The 29th Annual Tomato Contest is sponsored by the MDAR, New England Vegetable and Berry Growers Association and Mass Farmers Markets.
Set for next week - August 18-24, 2013
Governor Deval Patrick has proclaimed August 18-24, 2013 Massachusetts Farmers’ Market Week. Calling farmers’ markets “essential to the vitality of Massachusetts farms” Governor Patrick says “it is befitting for the citizens of Massachusetts to recognize the continued contribution of farmers’ markets to local consumers, as well as their positive impact on the economy of the Commonwealth.“ This summer, 250 farmers’ markets are operating across the state.
The week will officially kick off on Monday, August 19 at the City Hall Plaza Farmers’ Market in Boston when DAR Commissioner Gregory C. Watson will read the proclamation at the 29th Annual Massachusetts Tomato Contest.
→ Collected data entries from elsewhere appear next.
(* ===== verification/Frame.v ===== *)
(** * What a call does to the user key space

    The writes of a transaction to user keys are those of its effects: no
    transition of a job touches the user key space. A settlement, an enqueue, a
    cancel and a commit change each user key in the way their effects say, in the
    same change as the job. *)
From S2P Require Import Prelude Bytes Error Monad Keys Job Store Stats LeaseRegistry.
From S2P Require Import TimeBound ClaimCursor Completion Txn Stage StoreInv Sound Core.
From S2P Require Import QueueCore Control Effects Claim Settle Enqueue.
From S2P Require Import Sweeps Queue CoreInv StagedOps Finishes Linear Outcomes.

Section frame.
  Context {DB : SlateDb} {OS : ObjectStore} {SR : Serde JobRecord} {SA : Serde JobAttempt}.
  Context {SC : Serde CountRecord} {EN : Env} {DL : SlateDbLaws merge_batch}.
  Implicit Types (t : Txn) (j : JobRecord) (m : gmap bytes bytes).

Abbreviation run := (apply_writes merge_batch merge_fallback).

#[local] Set Default Proof Using "Type DL SR SA EN".

(** ** The user key space of the contents *)

Definition user_kv m (k : bytes) : option bytes := m !! user_scoped_key k.

(** The user key space after the effects [e]: a key that they write and delete is
    deleted. *)
Definition kv_after (e : SettlementEffects) (u : bytes → option bytes) (k : bytes) : option bytes :=
  if decide (k ∈ kv_deletes e) then None
  else match kv_writes e !! k with Some v => Some v | None => u k end.

(** ** The user writes of a transaction *)

Definition user_writes (ws : list write) : list write :=
  filter (λ x, tag_of (write_key x) = Some TUser) ws.

(** A step that stages the user writes [us]. *)
Definition framed {A} (us : list write) (f : TxnM A) : Prop :=
  ∀ t a t', f t = Ok (a, t') → ∃ ws, stages t t' ws ∧ user_writes ws = us.

Lemma framed_bind {A B} us vs (f : TxnM A) (g : A → TxnM B) :
  framed us f → (∀ a, framed vs (g a)) → framed (us ++ vs) (f ≫= g).
Proof.
  intros Hf Hg t b t' (a & t1 & (w1 & S1 & E1)%Hf & (w2 & S2 & E2)%Hg)%M_bind_Ok.
  exists (w1 ++ w2). split; [by eapply stages_trans|]. unfold user_writes in *.
  by rewrite filter_app, E1, E2.
Qed.
Lemma framed_seq {A B} (f : TxnM A) (g : A → TxnM B) :
  framed [] f → (∀ a, framed [] (g a)) → framed [] (f ≫= g).
Proof. exact (framed_bind [] [] f g). Qed.

(** A step whose writes are known. *)
Lemma framed_stages {A} us (f : TxnM A) :
  (∀ t a t', f t = Ok (a, t') → ∃ ws, stages t t' ws ∧ user_writes ws = us) → framed us f.
Proof. done. Qed.
Lemma framed_same {A} (f : TxnM A) :
  (∀ t a t', f t = Ok (a, t') → txn t' = txn t) → framed [] f.
Proof. intros H t a t' E%H. exists []. by split; [apply stages_same_txn|]. Qed.

Lemma framed_ret {A} (a : A) : framed [] (mret a).
Proof. apply framed_same. by intros t b t' [= _ <-]. Qed.
Lemma framed_raise {A} e us : framed us (raise e : TxnM A).
Proof. by intros t a t'. Qed.
Lemma framed_reads {A} (f : Txn → Result A) : framed [] (reads f).
Proof. apply framed_same. unfold reads. intros t a t' H. destruct (f t); by simplify_eq/=. Qed.
Lemma framed_of_result {A} (r : Result A) : framed [] (of_result r : TxnM A).
Proof. apply framed_same. unfold of_result. intros t a t' H. by destruct r; simplify_eq/=. Qed.
Lemma framed_notes f : framed [] (map_notes f).
Proof. apply framed_same. by intros t a t' [= _ <-]. Qed.
Lemma framed_get k : framed [] (t_get k).
Proof. apply framed_reads. Qed.
Lemma framed_mark_read ks : framed [] (t_mark_read ks).
Proof. intros t a t' (H & _)%t_mark_read_Ok. by exists []. Qed.
Lemma framed_put k v : framed (user_writes [WPut k v]) (t_put k v).
Proof. intros t a t' (H & _)%t_put_Ok. by eexists. Qed.
Lemma framed_delete k : framed (user_writes [WDelete k]) (t_delete k).
Proof. intros t a t' (H & _)%t_delete_Ok. by eexists. Qed.
Lemma framed_put_other k v : tag_of k ≠ Some TUser → framed [] (t_put k v).
Proof. intros Hk. pose proof (framed_put k v) as H. unfold user_writes in H. by rewrite filter_cons_False in H. Qed.
Lemma framed_delete_other k : tag_of k ≠ Some TUser → framed [] (t_delete k).
Proof. intros Hk. pose proof (framed_delete k) as H. unfold user_writes in H. by rewrite filter_cons_False in H. Qed.
Lemma framed_for_each {A} (us : A → list write) (f : A → TxnM ()) l :
  (∀ a, framed (us a) (f a)) → framed (l ≫= us) (for_each f l).
Proof. intros Hf. induction l; [apply framed_ret|by apply framed_bind]. Qed.
Lemma framed_for_each_none {A} (f : A → TxnM ()) l : (∀ a, framed [] (f a)) → framed [] (for_each f l).
Proof. intros Hf. induction l; [apply framed_ret|by apply framed_seq]. Qed.

Lemma framed_append i a : framed [] (t_append_attempt i a).
Proof. intros t u t' (H & _)%t_append_attempt_Ok. by eexists. Qed.

Ltac framed :=
  repeat first
    [ apply framed_ret | apply framed_raise | apply framed_get | apply framed_mark_read
    | apply framed_append | apply framed_notes | apply framed_of_result | apply framed_reads
    | (apply framed_put_other; first [done|by autorewrite with key_tags])
    | (apply framed_delete_other; first [done|by autorewrite with key_tags])
    | match goal with
      | |- framed [] (mbind _ _) => apply framed_seq; [|intros]
      | |- framed [] (for_each _ _) => apply framed_for_each_none; intros
      | |- framed [] (match _ with _ => _ end) => case_match
      end ].

(** ** The job operations *)

Lemma record_not_user k : is_Some (record_status k) → tag_of k ≠ Some TUser.
Proof. intros [s H] E. unfold record_status in H. by rewrite E in H. Qed.
Lemma status_not_user k s : key_status k = Ok s → tag_of k ≠ Some TUser.
Proof. unfold key_status. intros H E. by rewrite E in H. Qed.
Lemma stored_not_user j k : stored_key j = Ok k → tag_of k ≠ Some TUser.
Proof. intros H%stored_key_record. by apply record_not_user. Qed.

Lemma put_writes_user k j : tag_of k ≠ Some TUser → user_writes (put_writes k j) = [].
Proof. intros Hk. unfold user_writes, put_writes. by rewrite !filter_cons_False. Qed.

Lemma framed_insert_job j : framed [] (insert_job j).
Proof.
  intros t a t' (k & Hk & Hst & _)%insert_job_Ok. eexists. split; [done|].
  by eapply put_writes_user, stored_not_user.
Qed.

Lemma framed_move_job from j : framed [] (move_job from j).
Proof.
  intros t j' t' (k & _ & Hk & Hst & H)%move_job_Ok. eexists. split; [done|].
  pose proof (stored_not_user _ _ Hk) as Hu. unfold move_writes. case_decide.
  - unfold user_writes. by rewrite filter_cons_False.
  - destruct H as [[? _]|(_ & s & Hs & _)]; [done|]. unfold user_writes.
    rewrite filter_cons_False by (cbn; by eapply status_not_user). by apply put_writes_user.
Qed.

Lemma framed_stage_remove k j : framed [] (stage_remove k j).
Proof.
  intros t a t' (s & Hs%status_not_user & Hst & _)%stage_remove_Ok. eexists. split; [done|].
  unfold remove_writes, release_writes, user_writes. rewrite !filter_cons_False by done.
  by destruct (dedup_key j).
Qed.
Sponsored by the Massachusetts Department of Agricultural Resources, New England Vegetable and Berry Growers Association and Mass Farmers Markets, tomatoes from farmers across the state will be judged by a panel of experts on flavor, firmness/slicing quality, exterior color and shape. Always a lively and fun event, the day is designed to increase awareness of locally grown produce.
Tomato judging begins at 10:30 a.m. with the announcement of winners at 12:30 p.m. Information on healthy eating and local foods will be available from MDAR, Mass Farmers Markets, Boston Public Market Association, Mass Farm to School Project, Massachusetts WIC Program, USDA and UMass Extension. Farmers’ markets “create a festive open air setting which enhances community spirit and civic pride by offering a natural place for community gathering,” according to the proclamation, which also says markets, “help heighten public awareness of the agricultural diversity of Massachusetts and the benefits of buying local and preserving open space.” The full proclamation can be found here.
DAR compiles an annual list of Massachusetts farmers’ markets, listing days, locations, times, and opening and closing dates for each market. An interactive map of farmers’ markets statewide is available at www.mass.gov/agr/massgrown/farmers_markets.htm.
Many farmers’ markets are seeking vendors throughout the upcoming seasons. For a complete statewide list which includes new proposed markets, click here. Be sure to check back periodically for updates. If you would like to add a market, contact David Webber, David.Webber@state.ma.us, 617-626-1754.
- Opening August 24 from 9-1pm in Milford. Growers with fruits and vegetables are especially needed. Contact Lisa Tamagni, 508-634-2315 firstname.lastname@example.org for more information. Application can be found on line at http://milford.ma.us/pages/departments/health-department.php.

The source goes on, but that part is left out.